- **Dataset content**:
◆ ◆ ◆
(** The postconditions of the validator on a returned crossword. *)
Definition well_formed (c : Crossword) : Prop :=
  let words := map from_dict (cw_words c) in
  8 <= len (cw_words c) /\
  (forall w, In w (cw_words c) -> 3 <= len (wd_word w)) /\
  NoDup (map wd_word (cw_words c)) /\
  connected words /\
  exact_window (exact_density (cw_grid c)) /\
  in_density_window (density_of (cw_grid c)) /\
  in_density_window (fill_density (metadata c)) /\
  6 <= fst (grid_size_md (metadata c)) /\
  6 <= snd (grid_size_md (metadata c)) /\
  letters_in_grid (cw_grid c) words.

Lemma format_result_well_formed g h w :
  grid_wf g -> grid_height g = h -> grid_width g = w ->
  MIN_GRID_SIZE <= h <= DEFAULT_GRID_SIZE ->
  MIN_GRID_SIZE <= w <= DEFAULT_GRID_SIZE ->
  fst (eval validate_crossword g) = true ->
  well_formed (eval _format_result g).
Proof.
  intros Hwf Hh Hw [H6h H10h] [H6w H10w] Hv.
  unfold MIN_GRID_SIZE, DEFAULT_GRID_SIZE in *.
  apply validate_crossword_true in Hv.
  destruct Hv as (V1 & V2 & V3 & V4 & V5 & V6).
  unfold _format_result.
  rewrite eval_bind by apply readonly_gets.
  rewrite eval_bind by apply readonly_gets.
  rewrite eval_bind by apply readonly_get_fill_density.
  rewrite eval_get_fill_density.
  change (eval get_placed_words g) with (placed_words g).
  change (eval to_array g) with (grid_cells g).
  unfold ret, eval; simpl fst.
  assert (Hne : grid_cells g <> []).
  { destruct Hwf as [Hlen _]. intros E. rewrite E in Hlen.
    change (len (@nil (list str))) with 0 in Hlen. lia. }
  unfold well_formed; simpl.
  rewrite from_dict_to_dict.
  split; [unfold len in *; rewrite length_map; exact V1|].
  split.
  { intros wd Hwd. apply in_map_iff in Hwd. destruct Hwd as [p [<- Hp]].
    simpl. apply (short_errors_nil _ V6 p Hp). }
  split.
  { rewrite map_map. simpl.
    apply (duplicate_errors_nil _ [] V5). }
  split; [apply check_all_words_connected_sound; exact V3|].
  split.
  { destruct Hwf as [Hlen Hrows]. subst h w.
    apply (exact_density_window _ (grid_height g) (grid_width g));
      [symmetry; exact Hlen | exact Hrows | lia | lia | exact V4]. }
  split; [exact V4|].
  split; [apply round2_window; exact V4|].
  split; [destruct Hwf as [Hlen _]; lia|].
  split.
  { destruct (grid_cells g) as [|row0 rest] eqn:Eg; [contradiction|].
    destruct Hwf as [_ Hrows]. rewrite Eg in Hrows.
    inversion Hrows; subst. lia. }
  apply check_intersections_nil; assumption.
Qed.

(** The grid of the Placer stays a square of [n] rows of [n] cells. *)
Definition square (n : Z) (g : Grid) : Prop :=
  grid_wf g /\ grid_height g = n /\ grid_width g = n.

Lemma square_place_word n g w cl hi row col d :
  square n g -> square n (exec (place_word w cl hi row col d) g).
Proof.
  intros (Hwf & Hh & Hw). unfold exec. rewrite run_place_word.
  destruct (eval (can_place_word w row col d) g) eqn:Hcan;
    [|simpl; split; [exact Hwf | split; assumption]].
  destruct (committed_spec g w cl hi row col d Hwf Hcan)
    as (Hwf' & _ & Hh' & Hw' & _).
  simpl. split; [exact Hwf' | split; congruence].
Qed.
◆ ◆ ◆
- **Exercise details**: Please reproduce the lines from the line with "6 <= fst (grid_size_md (metadata c)) /\" to the line with "MIN_GRID_SIZE <= h <= DEFAULT_GRID_SIZE ->", both ends included, exactly as they appear above.

- **Completed task**:
  6 <= fst (grid_size_md (metadata c)) /\
  6 <= snd (grid_size_md (metadata c)) /\
  letters_in_grid (cw_grid c) words.

Lemma format_result_well_formed g h w :
  grid_wf g -> grid_height g = h -> grid_width g = w ->
  MIN_GRID_SIZE <= h <= DEFAULT_GRID_SIZE ->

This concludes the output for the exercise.